Соответствующий генетический материал тоже должен содержаться во вводимой в клетку чужеродной ДНК. Обычно это кольцевая ДНК, называемая на жаргоне генетических инженеров вектором. Именно для ее получения («конструирования», как говорят профессионалы, коль уж инженерия, так инженерия) используются описанные выше приемы ферментативного разрезания и сшивки ДНК. В результате в плазмиду из кишечной палочки встраивается кусочек генома человека (подумайте, что за странный гибрид!), полученная таким образом рекомбинатная плазмида вводится в клетку все той же кишечной палочки, и та вовсю начинает производить человеческий белок, например, все тот же инсулин.

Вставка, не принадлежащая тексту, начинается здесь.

(** C4, as amended.  The client holds no transaction state.  Each of
    [begin_transaction], [commit_transaction], [rollback_transaction]
    sends its request whatever was called before, and leaves of the
    answer nothing in the client but the cookies the transport stores
    for any answer; an answer that sets none leaves the client exactly
    as it was.  On status 200 the call returns; a 409, the server's
    report of a call out of turn, is raised as [ConflictError] by
    begin and as [TransactionError] by commit and rollback. *)
Theorem transaction_calls_keep_no_state repr (op : Call) (w : World)
    (resp : Response) :
  is_transaction op = true →
  reply_to (call repr op) w = Answer resp →
  self (call repr op w).2
  = with_session (self w) (store_cookies resp (session (self w)))
  ∧ (set_cookie resp = ∅ → self (call repr op w).2 = self w)
  ∧ (∃ req, sent (net (call repr op w).2) = req :: sent (net w))
  ∧ (status_code resp = 200 → (call repr op w).1 = Returned VNone)
  ∧ (status_code resp = 409 →
     ∃ arg, (call repr op w).1
            = Raised (ApiError match op with
                               | BeginTransaction => ConflictError
                               | _ => TransactionError
                               end arg)).
Proof.
  intros Hop H.
  assert (Hself : self (call repr op w).2
            = with_session (self w) (store_cookies resp (session (self w)))).
  { destruct op; try discriminate Hop; run_op; exchange; repeat branch;
      same_reply; reflexivity. }
  split; [exact Hself|]. split.
  { intros Hnone. rewrite Hself. by apply store_no_cookies. }
  split.
  { destruct op; try discriminate Hop; run_op; exchange; repeat branch;
      same_reply; eauto. }
  split.
  - intros H200.
    destruct op; try discriminate Hop; run_op; exchange; repeat branch;
      same_reply; status_facts; first [reflexivity | lia].
  - intros H409.
    destruct op; try discriminate Hop; run_op; exchange; repeat branch;
      same_reply; status_facts; first [by eauto | lia].
Qed.

Lemma transaction_calls_keep_no_state_witness :
  is_transaction CommitTransaction = true
  ∧ reply_to (call Sample.repr CommitTransaction) Sample.conflict_world
    = Answer Sample.conflict
  ∧ self (call Sample.repr CommitTransaction Sample.conflict_world).2
    = self Sample.conflict_world
  ∧ ∃ arg, (call Sample.repr CommitTransaction Sample.conflict_world).1
           = Raised (ApiError TransactionError arg).
Proof.
  split; [reflexivity|]. split; [reflexivity|].
  destruct (transaction_calls_keep_no_state Sample.repr CommitTransaction
              Sample.conflict_world Sample.conflict eq_refl eq_refl)
    as (_ & Hsame & _ & _ & Hconflict).
  split; [apply Hsame; reflexivity | apply Hconflict; reflexivity].
Defined.

(** ** Error classification *)

(** X7. The status table of [_raise_api_error], over all integers:
    401 and 403 give [PermissionDenied], 404 [NotFoundError], 409
    [ConflictError], 400 and 405 [ValidationError], 500 and above
    [ServerError], and every other status the base [AenClientError]
    whose message starts with ["HTTP <status>: "]. *)
Lemma api_error_table repr (resp : Response) :
  (status_code resp = 401 ∨ status_code resp = 403 →
     ∃ arg, api_error repr resp = ApiError PermissionDenied arg)
  ∧ (status_code resp = 404 →
     ∃ arg, api_error repr resp = ApiError NotFoundError arg)
  ∧ (status_code resp = 409 →
     ∃ arg, api_error repr resp = ApiError ConflictError arg)
  ∧ (status_code resp = 400 ∨ status_code resp = 405 →
     ∃ arg, api_error repr resp = ApiError ValidationError arg)
  ∧ (500 ≤ status_code resp →
     ∃ arg, api_error repr resp = ApiError ServerError arg)
  ∧ (status_code resp < 500 →
     status_code resp ∉ [400; 401; 403; 404; 405; 409] →
     ∃ detail, api_error repr resp
               = ApiError AenClientError
                   (VStr ("HTTP " +:+ pretty (status_code resp) +:+ ": "
                          +:+ detail))).
Proof.
  unfold api_error. repeat split.
  - intros [-> | ->]; simpl; eauto.
  - intros ->. simpl. eauto.
  - intros ->. simpl. eauto.
  - intros [-> | ->]; simpl; eauto.
  - intros Hserver. repeat case_match; status_facts; first [by eauto | lia].
  - intros Hclient Hother.
    assert (Hne : ∀ code, code ∈ [400; 401; 403; 404; 405; 409] →
                          (status_code resp =? code) = false).
    { intros code Hcode. apply Z.eqb_neq. intros E. apply Hother.
      by rewrite E. }
    rewrite !Hne by set_solver.
    rewrite Z.geb_leb, (proj2 (Z.leb_gt 500 (status_code resp)) Hclient).
    simpl. eauto.
Qed.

Пример, впрочем, не самый удачный, потому что, строго говоря, никакого инсулина в готовом виде эта клетка не производит. Молекула инсулина, как упоминалось, состоит из двух цепей: более короткой А и более длинной В; в животном же организме сначала синтезируется проинсулин – единственная цепь, N-концевая последовательность которой представляет собой B-цепь, C-концевая – A-цепь, а между ними расположен соединительный фрагмент, который впоследствии выщепляется.
Для получения инсулина с использованием методов генетической инженерии были использованы два подхода. Первый предполагал синтез все же проинсулина (или сходного белка, содержащего вместо C-пептида иную аминокислотную последовательность) и последующую его конверсию в инсулин химическим путем. Второй подход базировался на получении отдельно A- и B-цепей и «сборку» из них молекулы инсулина; именно такая схема использована для получения упоминающегося коммерческого препарата. И в том и в другом случае необходимо преодолеть весьма значительные трудности, которые, впрочем, уже не имеют отношения к собственно генетической инженерии.
Инсулин, как упоминалось, был первым белковым гормоном, первым белком вообще, который стали получать в коммерческих целях методами генетической инженерии.
Следовало бы, возможно, сказать – лишь первым. В настоящее время налажено или налаживается промышленное производство этими методами таких препаратов, как интерфероны, различные белковые гормоны (например, гормон роста), некоторые ферменты.
А в не очень отдаленной перспективе специалисты видят чудеса, способные повергнуть в шоковое состояние даже самых невежественных писателей-фантастов, которые привыкли потрясать читателей своих всяческими невероятностями. Разница в том, что посулы «генетических инженеров» большей частью будут реализованы, причем гораздо быстрее, чем это кажется посторонним при первом знакомстве с ними.